PROBLEM TO WORK ON | What you give back should be exactly the opening lines of the data, ending with the line that contains "and the call at module level ([main])." and including it.

--- MATERIAL FOR THIS TASK Enclosed Below ---

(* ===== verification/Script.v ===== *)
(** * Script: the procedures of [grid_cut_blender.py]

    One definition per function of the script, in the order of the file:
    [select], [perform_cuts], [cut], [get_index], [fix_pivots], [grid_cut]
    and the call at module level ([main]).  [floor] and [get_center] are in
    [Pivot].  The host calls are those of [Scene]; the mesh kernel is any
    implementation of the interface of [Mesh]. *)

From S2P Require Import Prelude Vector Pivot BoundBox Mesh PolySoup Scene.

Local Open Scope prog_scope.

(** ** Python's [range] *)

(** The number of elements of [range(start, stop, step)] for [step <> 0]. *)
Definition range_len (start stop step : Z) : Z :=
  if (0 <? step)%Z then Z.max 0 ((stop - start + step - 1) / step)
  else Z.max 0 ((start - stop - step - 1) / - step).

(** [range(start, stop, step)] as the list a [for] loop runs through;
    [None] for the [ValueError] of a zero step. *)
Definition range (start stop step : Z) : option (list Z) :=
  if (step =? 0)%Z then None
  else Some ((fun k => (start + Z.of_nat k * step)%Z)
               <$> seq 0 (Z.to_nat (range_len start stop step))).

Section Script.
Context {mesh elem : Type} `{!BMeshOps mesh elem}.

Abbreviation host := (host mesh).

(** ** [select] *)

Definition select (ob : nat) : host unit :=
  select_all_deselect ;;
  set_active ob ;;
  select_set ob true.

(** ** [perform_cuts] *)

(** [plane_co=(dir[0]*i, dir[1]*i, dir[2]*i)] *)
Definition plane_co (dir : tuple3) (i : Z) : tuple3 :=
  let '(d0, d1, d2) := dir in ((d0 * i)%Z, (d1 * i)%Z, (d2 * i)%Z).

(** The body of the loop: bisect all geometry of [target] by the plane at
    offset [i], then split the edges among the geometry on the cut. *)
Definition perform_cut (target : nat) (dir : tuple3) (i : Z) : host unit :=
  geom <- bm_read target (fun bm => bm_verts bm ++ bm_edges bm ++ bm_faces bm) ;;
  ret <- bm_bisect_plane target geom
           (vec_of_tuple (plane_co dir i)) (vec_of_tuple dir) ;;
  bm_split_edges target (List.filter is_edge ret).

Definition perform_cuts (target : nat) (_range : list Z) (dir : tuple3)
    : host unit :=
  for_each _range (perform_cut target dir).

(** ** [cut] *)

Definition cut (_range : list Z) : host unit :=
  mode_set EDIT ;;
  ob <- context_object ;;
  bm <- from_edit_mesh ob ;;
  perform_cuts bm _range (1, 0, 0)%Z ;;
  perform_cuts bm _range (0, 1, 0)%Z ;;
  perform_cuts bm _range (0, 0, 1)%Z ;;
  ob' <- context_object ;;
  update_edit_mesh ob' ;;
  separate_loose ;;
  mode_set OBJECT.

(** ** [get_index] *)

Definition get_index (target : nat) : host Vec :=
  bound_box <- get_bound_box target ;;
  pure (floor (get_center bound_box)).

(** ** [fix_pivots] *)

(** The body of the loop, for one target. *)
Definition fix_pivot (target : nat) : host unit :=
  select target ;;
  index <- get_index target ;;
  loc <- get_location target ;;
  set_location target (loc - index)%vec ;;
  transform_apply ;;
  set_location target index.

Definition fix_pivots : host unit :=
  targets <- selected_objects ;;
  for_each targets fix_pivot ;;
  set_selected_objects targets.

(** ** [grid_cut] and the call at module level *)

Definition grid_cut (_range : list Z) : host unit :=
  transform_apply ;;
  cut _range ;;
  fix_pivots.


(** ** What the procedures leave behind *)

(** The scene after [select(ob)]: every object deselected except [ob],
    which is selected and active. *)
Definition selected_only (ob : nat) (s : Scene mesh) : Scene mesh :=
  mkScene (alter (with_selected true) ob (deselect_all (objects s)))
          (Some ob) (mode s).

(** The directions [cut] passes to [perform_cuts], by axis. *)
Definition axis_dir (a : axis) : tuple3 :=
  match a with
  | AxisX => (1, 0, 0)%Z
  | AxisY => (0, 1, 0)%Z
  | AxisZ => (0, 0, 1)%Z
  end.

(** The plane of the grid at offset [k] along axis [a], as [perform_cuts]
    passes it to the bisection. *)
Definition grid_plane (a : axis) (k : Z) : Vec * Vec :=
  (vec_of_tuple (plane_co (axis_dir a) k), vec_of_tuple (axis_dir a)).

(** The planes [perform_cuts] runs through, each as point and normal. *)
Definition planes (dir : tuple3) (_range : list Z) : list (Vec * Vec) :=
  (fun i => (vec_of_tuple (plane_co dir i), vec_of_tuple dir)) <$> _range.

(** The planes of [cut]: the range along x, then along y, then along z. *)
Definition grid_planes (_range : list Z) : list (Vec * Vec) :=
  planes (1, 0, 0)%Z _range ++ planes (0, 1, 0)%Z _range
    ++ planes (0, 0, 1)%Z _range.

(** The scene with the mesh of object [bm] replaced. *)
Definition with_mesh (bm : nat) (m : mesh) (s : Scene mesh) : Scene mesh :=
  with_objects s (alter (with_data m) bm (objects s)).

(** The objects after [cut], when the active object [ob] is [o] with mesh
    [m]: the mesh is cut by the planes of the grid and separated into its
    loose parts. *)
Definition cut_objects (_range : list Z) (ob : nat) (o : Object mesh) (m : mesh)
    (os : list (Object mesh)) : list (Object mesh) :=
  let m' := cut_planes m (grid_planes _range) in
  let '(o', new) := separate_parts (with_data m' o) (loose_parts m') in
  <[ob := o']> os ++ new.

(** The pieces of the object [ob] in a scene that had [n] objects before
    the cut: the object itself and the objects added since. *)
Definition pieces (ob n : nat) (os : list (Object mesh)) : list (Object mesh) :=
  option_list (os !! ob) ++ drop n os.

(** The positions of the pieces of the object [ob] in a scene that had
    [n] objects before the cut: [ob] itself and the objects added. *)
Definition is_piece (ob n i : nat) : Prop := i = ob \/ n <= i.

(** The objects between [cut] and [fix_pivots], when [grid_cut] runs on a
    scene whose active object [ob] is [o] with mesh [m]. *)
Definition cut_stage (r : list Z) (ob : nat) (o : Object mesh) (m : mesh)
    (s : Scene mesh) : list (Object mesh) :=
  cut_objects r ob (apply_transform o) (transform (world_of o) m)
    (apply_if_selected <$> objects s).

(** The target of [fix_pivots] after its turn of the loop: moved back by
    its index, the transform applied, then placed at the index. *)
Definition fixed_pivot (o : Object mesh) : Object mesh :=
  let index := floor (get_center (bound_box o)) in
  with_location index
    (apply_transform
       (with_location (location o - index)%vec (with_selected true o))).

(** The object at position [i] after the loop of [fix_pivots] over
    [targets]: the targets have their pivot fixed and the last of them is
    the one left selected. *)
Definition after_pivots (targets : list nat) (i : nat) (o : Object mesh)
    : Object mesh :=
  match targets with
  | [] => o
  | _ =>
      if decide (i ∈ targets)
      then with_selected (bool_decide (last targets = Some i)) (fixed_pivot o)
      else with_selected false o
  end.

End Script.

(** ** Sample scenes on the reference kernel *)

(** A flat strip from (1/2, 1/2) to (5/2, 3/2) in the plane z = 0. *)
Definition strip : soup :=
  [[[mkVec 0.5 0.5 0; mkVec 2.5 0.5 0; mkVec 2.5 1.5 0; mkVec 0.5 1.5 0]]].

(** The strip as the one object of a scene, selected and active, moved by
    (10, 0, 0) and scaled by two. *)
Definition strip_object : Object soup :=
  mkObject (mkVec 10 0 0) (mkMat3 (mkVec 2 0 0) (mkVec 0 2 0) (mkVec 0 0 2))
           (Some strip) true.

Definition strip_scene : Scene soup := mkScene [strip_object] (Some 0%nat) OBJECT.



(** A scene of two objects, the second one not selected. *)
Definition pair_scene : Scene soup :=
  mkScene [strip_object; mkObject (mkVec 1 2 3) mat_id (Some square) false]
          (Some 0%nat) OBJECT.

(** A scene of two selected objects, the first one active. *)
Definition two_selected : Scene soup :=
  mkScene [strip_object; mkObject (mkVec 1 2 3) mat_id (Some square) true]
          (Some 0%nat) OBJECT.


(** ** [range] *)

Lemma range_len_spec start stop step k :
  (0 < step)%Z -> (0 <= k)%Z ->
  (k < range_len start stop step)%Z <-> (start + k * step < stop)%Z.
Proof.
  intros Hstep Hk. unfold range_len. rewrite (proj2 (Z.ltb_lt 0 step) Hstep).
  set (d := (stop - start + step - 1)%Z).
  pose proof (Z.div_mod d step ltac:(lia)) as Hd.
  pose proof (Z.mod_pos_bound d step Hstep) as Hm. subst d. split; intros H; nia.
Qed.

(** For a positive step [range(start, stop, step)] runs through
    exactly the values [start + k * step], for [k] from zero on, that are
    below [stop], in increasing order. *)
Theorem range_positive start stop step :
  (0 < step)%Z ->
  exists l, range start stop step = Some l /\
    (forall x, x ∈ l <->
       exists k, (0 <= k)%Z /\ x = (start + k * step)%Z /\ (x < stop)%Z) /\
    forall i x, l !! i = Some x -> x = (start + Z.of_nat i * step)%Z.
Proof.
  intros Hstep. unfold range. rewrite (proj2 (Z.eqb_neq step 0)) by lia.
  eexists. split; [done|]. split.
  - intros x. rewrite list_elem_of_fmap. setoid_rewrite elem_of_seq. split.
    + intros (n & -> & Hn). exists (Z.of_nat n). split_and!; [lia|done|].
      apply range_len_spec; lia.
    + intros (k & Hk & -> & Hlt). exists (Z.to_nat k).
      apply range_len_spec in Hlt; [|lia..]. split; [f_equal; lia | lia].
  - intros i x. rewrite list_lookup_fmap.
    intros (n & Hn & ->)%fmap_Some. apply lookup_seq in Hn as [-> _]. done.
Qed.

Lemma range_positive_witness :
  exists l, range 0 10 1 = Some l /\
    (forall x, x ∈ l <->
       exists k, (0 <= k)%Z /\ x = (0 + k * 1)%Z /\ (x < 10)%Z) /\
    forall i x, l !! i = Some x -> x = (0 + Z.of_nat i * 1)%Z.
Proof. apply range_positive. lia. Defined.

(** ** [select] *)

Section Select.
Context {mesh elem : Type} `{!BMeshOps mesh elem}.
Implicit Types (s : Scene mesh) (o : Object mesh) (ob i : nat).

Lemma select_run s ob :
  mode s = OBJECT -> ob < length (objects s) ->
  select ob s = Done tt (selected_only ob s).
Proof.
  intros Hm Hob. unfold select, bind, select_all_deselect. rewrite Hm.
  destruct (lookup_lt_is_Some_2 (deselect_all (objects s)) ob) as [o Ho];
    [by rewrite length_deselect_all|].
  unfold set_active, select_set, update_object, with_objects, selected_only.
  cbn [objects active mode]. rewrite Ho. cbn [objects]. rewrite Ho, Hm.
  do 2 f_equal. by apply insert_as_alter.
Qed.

--- End of Enclosed MATERIAL FOR THIS TASK ---

SOLUTION |
(* ===== verification/Script.v ===== *)
(** * Script: the procedures of [grid_cut_blender.py]

    One definition per function of the script, in the order of the file:
    [select], [perform_cuts], [cut], [get_index], [fix_pivots], [grid_cut]
    and the call at module level ([main]).  [floor] and [get_center] are in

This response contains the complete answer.